TASK ITEM - Please copy each line of the data that includes the string "meet".

DATA EXTRACT -
(* ===================================================================== *)
(** ** Title inference *)
(* ===================================================================== *)

(** A captured group is a piece of the subject: it is no longer. *)
Lemma consumed_length p0 p1 : (length (consumed p0 p1) <= length p1)%nat.
Proof.
  unfold consumed. rewrite length_rev, length_take. lia.
Qed.

Lemma den_caps ic r : forall st st' b,
  den ic r st st' ->
  (length (pre st') <= b)%nat ->
  Forall (fun c => (length (snd c) <= b)%nat) (caps st) ->
  Forall (fun c => (length (snd c) <= b)%nat) (caps st').
Proof.
  induction r as [|c|r1 IH1 r2 IH2|r1 IH1 r2 IH2|r1 IH1|c lo hi|n r1 IH1| | |];
    intros st st' b H Hb Hc; simpl in H.
  - now subst.
  - destruct H as (a & _ & _ & _ & ->). exact Hc.
  - destruct H as (st1 & H1 & H2).
    destruct (den_span _ _ _ _ H2) as (w & _ & Hp).
    apply (IH2 st1 st' b H2 Hb). apply (IH1 st st1 b H1); [|exact Hc].
    rewrite Hp, length_app in Hb. lia.
  - destruct H as [H | H]; eauto.
  - destruct H as [H | ->]; eauto.
  - destruct H as (w & _ & _ & -> & _). exact Hc.
  - destruct H as (st1 & H1 & ->). cbn [caps pre] in *.
    constructor; [cbn [snd]; pose proof (consumed_length (pre st) (pre st1)); lia|].
    eapply IH1; eauto.
  - destruct H as [_ ->]. exact Hc.
  - destruct H as [_ ->]. exact Hc.
  - destruct H as [_ ->]. exact Hc.
Qed.

Lemma lookup_cap_length n l b :
  Forall (fun c => (length (snd c) <= b)%nat) l ->
  forall x, lookup_cap n l = Some x -> (length x <= b)%nat.
Proof.
  induction 1 as [|[i y] l Hy _ IH]; intros x H; simpl in H; [discriminate|].
  destruct (Nat.eqb i n); [injection H as <-; exact Hy | now apply IH].
Qed.

Lemma match_at_group_length ic r p q m n :
  match_at ic r p q = Some m ->
  (length (group m n) <= length p + length q)%nat.
Proof.
  intros H. apply match_at_sound in H as (st' & w & Hd & Hq & Hp & ->).
  unfold group. cbn [m_caps].
  destruct (lookup_cap n (caps st')) as [x|] eqn:E; [|simpl; lia].
  eapply lookup_cap_length; [|exact E].
  eapply den_caps; [exact Hd | | constructor].
  rewrite Hp, Hq, !length_app, length_rev. lia.
Qed.

Lemma search_go_group_length ic r q : forall p m n,
  search_go ic r p q = Some m ->
  (length (group m n) <= length p + length q)%nat.
Proof.
  induction q as [|c q IH]; intros p m n H; simpl in H.
  - destruct (match_at ic r p []) eqn:E; [|discriminate].
    injection H as <-. eapply match_at_group_length, E.
  - destruct (match_at ic r p (c :: q)) eqn:E.
    + injection H as <-. eapply match_at_group_length, E.
    + apply (IH _ _ n) in H. simpl in *. lia.
Qed.

Lemma search_group_length ic r x m n :
  search ic r x = Some m -> (length (group m n) <= length x)%nat.
Proof. intros H. apply (search_go_group_length _ _ _ _ _ n) in H. simpl in H. lia. Qed.

(** Where [re.search] found its match. *)
Lemma search_go_position ic r q : forall p m,
  search_go ic r p q = Some m ->
  exists p' q', match_at ic r p' q' = Some m /\ rev p' ++ q' = rev p ++ q.
Proof.
  induction q as [|c q IH]; intros p m H; simpl in H.
  - destruct (match_at ic r p []) eqn:E; [|discriminate].
    injection H as <-. eauto.
  - destruct (match_at ic r p (c :: q)) eqn:E.
    + injection H as <-. eauto.
    + apply IH in H as (p' & q' & Hm & Hpq). exists p', q'.
      split; [exact Hm|]. rewrite Hpq. simpl. now rewrite <- app_assoc.
Qed.

(** A text that holds a date range holds a slash. *)
Lemma date_range_has_slash meet m :
  search false re_date_range meet = Some m -> In "/"%char meet.
Proof.
  intros H. apply search_go_position in H as (p & q & H & Hpq).
  simpl in Hpq. rewrite <- Hpq. apply in_or_app. right.
  apply match_at_sound in H as (st' & w & Hd & _ & _ & _).
  cbn [den re_date_range re_dmy cat star plus upto chr] in Hd.
  destruct Hd as (st1 & (a & Hs0 & _) & st2 & (w1 & Hs1 & _) & st3 &
                  (st4 & (st5 & (w2 & Hs2 & _) & st6 & (b & Hs3 & Hb & _) & _) & _)
                  & _).
  cbn [suf] in *. rewrite cs_match_false_base in Hb. cbn [cs_base] in Hb.
  apply eqb_char_eq in Hb. subst b.
  rewrite Hs0, Hs1, Hs2, Hs3. right. apply in_or_app. right.
  apply in_or_app. right. now left.
Qed.

Lemma is_digit_lower a : Py.is_digit (Py.lower_char a) = Py.is_digit a.
Proof. by_char a. Qed.

Lemma forallb_digit_lower x :
  forallb Py.is_digit (Py.lower x) = forallb Py.is_digit x.
Proof.
  induction x as [|a y IH]; simpl; auto. now rewrite is_digit_lower, IH.
Qed.

Lemma isdigit_lower x : Py.isdigit (Py.lower x) = Py.isdigit x.
Proof.
  destruct x as [|c x]; [reflexivity|].
  apply (forallb_digit_lower (c :: x)).
Qed.

(** [int] raises only on more than 4300 digits, and only [ValueError]. *)
Lemma int_cases x :
  ((Z.of_nat (length x) <= Py.MAX_STR_DIGITS)%Z /\ Raising.int x = Ok (Py.int x)) \/
  ((Py.MAX_STR_DIGITS < Z.of_nat (length x))%Z /\ Raising.int x = Raise ValueError).
Proof.
  unfold Raising.int.
  destruct (Py.MAX_STR_DIGITS <? Z.of_nat (length x))%Z eqn:E;
    [right; apply Z.ltb_lt in E | left; apply Z.ltb_ge in E]; auto.
Qed.

(** The night number: it is missing only when the night token is a run of
    more than 4300 digits. *)
Lemma night_of_cases prog :
  (exists n, night_of prog = Ok n) \/
  (night_of prog = Raise ValueError /\
   exists m2, search true re_night prog = Some m2 /\
              Py.isdigit (group m2 1) = true /\
              (Py.MAX_STR_DIGITS < Z.of_nat (length (group m2 1)))%Z).
Proof.
  unfold night_of. destruct (search true re_night prog) as [m2|] eqn:E; [|eauto].
  rewrite isdigit_lower.
  destruct (Py.isdigit (group m2 1)) eqn:Ed; [|cbn [bind]; eauto].
  destruct (int_cases (Py.lower (group m2 1))) as [[_ ->] | [Hl ->]];
    cbn [bind]; [eauto|].
  right. split; [reflexivity|]. exists m2. split; [reflexivity|].
  split; [exact Ed|]. unfold Py.lower in Hl. now rewrite length_map in Hl.
Qed.

Lemma strptime_raises x e : strptime_dmy x = Raise e -> e = ValueError.
Proof. unfold strptime_dmy. repeat case_match; congruence. Qed.

Lemma add_days_raises d n e : add_days d n = Raise e -> e = OverflowError.
Proof. unfold add_days. repeat case_match; congruence. Qed.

RESPONSE -
Lemma date_range_has_slash meet m :
  search false re_date_range meet = Some m -> In "/"%char meet.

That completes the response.